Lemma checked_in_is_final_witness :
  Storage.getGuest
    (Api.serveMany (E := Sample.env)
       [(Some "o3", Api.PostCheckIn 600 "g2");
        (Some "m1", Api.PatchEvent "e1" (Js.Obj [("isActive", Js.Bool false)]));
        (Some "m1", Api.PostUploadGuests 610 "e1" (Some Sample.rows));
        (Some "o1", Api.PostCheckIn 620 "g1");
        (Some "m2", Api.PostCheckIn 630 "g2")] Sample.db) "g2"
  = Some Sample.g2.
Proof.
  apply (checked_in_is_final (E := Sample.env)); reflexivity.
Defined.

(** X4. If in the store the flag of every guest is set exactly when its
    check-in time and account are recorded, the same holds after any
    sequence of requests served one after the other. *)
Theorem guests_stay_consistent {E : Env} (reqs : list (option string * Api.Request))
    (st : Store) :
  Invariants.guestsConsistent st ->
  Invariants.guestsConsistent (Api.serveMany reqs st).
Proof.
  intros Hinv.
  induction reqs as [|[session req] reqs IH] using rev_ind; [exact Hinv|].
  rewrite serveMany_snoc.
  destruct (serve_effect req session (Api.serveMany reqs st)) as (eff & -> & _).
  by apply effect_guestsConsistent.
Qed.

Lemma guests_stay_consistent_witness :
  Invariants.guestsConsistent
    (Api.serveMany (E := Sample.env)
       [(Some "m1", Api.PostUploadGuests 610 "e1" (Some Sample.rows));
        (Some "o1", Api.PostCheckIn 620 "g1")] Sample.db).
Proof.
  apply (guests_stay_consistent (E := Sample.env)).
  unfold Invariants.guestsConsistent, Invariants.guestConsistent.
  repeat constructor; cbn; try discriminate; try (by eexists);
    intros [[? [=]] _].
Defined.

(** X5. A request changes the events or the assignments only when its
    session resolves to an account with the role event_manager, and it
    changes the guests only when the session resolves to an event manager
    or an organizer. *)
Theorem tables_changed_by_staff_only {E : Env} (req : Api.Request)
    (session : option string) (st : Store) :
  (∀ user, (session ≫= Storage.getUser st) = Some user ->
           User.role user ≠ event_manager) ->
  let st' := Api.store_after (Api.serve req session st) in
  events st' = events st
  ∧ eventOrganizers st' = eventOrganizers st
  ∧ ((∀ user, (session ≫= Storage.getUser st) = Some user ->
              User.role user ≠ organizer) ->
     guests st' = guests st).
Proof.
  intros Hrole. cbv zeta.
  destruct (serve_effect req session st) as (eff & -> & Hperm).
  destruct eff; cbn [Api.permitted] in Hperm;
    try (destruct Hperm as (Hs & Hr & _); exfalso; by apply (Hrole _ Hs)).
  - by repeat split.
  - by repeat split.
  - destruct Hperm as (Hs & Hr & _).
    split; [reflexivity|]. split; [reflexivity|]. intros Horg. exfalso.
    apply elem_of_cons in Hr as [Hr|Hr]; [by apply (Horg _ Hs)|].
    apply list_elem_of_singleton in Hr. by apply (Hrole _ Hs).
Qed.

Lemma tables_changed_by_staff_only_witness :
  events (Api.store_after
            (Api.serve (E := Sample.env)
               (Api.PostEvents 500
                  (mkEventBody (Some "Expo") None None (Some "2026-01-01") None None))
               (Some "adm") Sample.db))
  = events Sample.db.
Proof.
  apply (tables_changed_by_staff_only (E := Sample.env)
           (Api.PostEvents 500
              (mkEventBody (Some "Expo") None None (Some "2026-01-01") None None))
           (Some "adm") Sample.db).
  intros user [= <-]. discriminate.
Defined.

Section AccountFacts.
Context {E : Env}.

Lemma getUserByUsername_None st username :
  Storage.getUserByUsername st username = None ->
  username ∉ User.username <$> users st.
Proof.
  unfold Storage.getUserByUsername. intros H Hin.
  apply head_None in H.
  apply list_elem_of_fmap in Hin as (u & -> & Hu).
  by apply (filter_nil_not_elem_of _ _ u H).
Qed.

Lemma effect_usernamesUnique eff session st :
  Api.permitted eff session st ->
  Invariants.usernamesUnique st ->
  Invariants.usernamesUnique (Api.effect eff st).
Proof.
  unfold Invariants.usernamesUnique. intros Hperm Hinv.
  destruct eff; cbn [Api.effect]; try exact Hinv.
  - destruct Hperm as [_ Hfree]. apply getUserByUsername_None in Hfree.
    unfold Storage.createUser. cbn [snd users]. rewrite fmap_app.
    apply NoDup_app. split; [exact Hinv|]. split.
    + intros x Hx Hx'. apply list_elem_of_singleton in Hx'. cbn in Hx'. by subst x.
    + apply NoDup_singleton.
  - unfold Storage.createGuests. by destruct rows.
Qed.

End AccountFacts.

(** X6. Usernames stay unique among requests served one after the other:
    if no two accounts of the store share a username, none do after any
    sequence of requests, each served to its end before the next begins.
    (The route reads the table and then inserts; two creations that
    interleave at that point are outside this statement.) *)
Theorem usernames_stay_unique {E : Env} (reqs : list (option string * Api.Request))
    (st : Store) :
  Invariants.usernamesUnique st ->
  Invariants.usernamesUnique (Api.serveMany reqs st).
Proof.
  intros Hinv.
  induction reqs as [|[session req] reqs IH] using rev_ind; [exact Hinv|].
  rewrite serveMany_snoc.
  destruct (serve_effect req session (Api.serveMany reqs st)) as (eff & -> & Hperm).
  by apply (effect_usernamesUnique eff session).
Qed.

■ ■ ■

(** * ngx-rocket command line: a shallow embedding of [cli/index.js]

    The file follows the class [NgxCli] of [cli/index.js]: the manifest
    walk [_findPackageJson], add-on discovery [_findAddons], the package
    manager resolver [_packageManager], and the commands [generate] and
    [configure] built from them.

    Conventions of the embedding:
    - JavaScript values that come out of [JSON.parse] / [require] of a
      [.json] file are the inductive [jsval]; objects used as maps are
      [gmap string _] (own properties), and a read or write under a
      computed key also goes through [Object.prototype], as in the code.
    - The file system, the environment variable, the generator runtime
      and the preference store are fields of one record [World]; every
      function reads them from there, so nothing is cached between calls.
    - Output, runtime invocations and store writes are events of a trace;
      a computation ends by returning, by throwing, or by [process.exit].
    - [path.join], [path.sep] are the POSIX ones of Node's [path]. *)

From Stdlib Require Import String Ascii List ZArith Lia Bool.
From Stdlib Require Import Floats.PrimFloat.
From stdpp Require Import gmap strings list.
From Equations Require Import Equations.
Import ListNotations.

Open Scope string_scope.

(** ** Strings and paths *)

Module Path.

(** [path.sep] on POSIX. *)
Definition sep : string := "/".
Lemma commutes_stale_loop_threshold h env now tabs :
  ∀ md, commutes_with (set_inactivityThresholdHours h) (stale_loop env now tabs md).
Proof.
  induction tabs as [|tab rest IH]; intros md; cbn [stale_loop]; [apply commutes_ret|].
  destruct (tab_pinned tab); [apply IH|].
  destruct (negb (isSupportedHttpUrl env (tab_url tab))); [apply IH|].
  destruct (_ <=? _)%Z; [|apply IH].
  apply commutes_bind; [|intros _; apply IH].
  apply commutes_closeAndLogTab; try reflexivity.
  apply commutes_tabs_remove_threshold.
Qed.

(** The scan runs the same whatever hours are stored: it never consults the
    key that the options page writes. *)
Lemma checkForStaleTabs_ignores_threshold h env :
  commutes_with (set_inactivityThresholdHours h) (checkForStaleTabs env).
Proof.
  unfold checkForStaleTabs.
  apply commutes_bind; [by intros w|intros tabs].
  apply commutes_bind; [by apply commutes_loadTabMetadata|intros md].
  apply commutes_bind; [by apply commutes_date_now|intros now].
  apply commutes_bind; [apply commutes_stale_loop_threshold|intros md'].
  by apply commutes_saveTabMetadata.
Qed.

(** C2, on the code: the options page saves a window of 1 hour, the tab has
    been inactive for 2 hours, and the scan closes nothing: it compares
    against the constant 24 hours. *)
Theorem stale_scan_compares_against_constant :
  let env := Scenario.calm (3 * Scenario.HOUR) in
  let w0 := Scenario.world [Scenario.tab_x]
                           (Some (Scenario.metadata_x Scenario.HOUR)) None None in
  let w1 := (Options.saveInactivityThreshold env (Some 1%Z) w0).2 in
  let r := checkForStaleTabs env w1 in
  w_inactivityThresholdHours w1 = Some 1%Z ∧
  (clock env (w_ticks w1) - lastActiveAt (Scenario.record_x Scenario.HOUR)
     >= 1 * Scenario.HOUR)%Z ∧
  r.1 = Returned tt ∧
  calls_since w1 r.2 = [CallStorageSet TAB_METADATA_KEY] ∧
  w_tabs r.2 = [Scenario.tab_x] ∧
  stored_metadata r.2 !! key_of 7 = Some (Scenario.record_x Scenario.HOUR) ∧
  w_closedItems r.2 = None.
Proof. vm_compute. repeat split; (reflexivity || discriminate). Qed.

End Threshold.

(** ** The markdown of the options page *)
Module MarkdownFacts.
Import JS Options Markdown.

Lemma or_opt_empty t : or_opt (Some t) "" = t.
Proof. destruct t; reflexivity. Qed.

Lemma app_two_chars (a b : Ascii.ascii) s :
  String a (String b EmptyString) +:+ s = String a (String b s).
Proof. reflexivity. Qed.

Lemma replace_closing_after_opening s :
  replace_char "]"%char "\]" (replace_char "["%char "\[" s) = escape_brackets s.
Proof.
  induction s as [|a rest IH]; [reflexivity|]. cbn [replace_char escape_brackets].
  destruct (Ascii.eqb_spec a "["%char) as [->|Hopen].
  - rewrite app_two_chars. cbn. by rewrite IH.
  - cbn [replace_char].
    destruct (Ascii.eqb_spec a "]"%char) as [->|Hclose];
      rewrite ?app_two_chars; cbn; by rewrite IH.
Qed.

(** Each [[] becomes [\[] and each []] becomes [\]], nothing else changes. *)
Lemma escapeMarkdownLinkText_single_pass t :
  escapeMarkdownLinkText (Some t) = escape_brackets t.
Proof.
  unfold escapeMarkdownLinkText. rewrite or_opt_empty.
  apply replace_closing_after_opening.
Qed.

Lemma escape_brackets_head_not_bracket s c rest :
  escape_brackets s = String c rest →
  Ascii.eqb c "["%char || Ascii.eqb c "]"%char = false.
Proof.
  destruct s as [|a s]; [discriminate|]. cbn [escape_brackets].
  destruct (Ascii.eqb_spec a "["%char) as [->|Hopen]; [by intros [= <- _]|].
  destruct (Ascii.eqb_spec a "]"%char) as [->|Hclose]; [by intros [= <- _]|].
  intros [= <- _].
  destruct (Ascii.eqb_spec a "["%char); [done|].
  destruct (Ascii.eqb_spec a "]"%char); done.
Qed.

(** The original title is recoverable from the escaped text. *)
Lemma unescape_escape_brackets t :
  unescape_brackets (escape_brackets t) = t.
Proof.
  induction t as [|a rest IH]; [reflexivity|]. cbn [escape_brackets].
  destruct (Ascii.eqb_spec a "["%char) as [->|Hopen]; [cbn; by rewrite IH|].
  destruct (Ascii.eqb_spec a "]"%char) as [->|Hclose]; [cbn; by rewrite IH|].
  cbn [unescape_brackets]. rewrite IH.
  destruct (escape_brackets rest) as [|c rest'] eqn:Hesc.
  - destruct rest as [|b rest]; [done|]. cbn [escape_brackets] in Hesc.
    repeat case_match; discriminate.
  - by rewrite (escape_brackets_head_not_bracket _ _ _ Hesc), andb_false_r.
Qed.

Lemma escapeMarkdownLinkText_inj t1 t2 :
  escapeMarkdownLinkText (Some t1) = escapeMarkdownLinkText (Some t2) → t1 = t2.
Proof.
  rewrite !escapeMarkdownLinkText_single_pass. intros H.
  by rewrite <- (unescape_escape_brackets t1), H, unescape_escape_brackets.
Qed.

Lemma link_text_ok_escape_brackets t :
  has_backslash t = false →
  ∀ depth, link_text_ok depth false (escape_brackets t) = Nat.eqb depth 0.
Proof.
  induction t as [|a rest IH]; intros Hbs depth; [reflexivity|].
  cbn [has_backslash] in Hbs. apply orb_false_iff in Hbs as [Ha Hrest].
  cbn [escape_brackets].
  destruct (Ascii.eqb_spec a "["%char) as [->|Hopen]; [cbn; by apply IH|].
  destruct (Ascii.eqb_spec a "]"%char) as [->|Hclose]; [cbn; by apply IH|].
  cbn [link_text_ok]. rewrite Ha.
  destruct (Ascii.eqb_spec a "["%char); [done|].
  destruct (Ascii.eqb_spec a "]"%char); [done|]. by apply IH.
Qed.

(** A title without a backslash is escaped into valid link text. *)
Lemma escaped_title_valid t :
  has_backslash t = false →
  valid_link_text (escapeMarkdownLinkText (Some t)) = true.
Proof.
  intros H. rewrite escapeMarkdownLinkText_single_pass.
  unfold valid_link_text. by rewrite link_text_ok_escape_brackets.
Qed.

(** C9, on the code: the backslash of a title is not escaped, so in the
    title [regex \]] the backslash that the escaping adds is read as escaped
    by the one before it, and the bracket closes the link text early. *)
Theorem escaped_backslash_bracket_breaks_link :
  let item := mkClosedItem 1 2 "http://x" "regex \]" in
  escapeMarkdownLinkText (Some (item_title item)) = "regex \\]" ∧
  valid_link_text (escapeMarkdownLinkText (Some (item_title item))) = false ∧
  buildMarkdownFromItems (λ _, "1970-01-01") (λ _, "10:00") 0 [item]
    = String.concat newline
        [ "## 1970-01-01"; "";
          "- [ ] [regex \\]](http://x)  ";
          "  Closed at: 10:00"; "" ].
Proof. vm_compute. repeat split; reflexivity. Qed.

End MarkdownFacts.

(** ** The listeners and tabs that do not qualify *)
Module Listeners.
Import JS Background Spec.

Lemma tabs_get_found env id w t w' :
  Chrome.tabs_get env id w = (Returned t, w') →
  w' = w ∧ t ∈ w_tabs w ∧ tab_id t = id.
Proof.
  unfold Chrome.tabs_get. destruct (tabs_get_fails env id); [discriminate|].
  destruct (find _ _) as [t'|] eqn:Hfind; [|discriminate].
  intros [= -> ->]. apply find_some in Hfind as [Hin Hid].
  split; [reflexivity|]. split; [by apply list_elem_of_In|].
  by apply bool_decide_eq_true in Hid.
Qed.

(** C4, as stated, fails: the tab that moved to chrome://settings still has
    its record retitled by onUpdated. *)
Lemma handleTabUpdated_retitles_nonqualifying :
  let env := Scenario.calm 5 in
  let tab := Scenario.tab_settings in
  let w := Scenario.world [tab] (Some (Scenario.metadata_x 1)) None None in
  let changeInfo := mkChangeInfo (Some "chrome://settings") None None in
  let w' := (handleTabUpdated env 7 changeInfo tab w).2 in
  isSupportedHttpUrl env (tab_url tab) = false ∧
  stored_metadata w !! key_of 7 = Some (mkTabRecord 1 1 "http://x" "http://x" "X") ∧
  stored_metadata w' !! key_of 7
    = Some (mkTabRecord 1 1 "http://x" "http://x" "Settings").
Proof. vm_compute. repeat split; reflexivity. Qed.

■ ■ ■

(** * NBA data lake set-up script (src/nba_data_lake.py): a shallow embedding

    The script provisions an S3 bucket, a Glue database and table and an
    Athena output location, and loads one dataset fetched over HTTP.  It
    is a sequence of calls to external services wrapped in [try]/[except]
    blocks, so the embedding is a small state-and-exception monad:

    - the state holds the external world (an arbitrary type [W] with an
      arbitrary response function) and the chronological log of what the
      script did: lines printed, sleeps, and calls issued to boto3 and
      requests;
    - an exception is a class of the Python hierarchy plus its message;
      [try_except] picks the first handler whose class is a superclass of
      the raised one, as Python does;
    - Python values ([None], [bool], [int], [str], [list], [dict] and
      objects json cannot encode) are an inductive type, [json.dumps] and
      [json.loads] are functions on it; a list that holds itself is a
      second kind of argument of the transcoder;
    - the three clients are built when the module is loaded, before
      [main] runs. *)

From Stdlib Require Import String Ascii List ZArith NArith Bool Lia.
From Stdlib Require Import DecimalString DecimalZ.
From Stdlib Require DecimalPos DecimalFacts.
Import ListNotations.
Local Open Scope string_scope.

■ ■ ■

§ What the task requires
How many lines of the entries above include the word "Hfind"? Answer with the number only.

§ Response area
2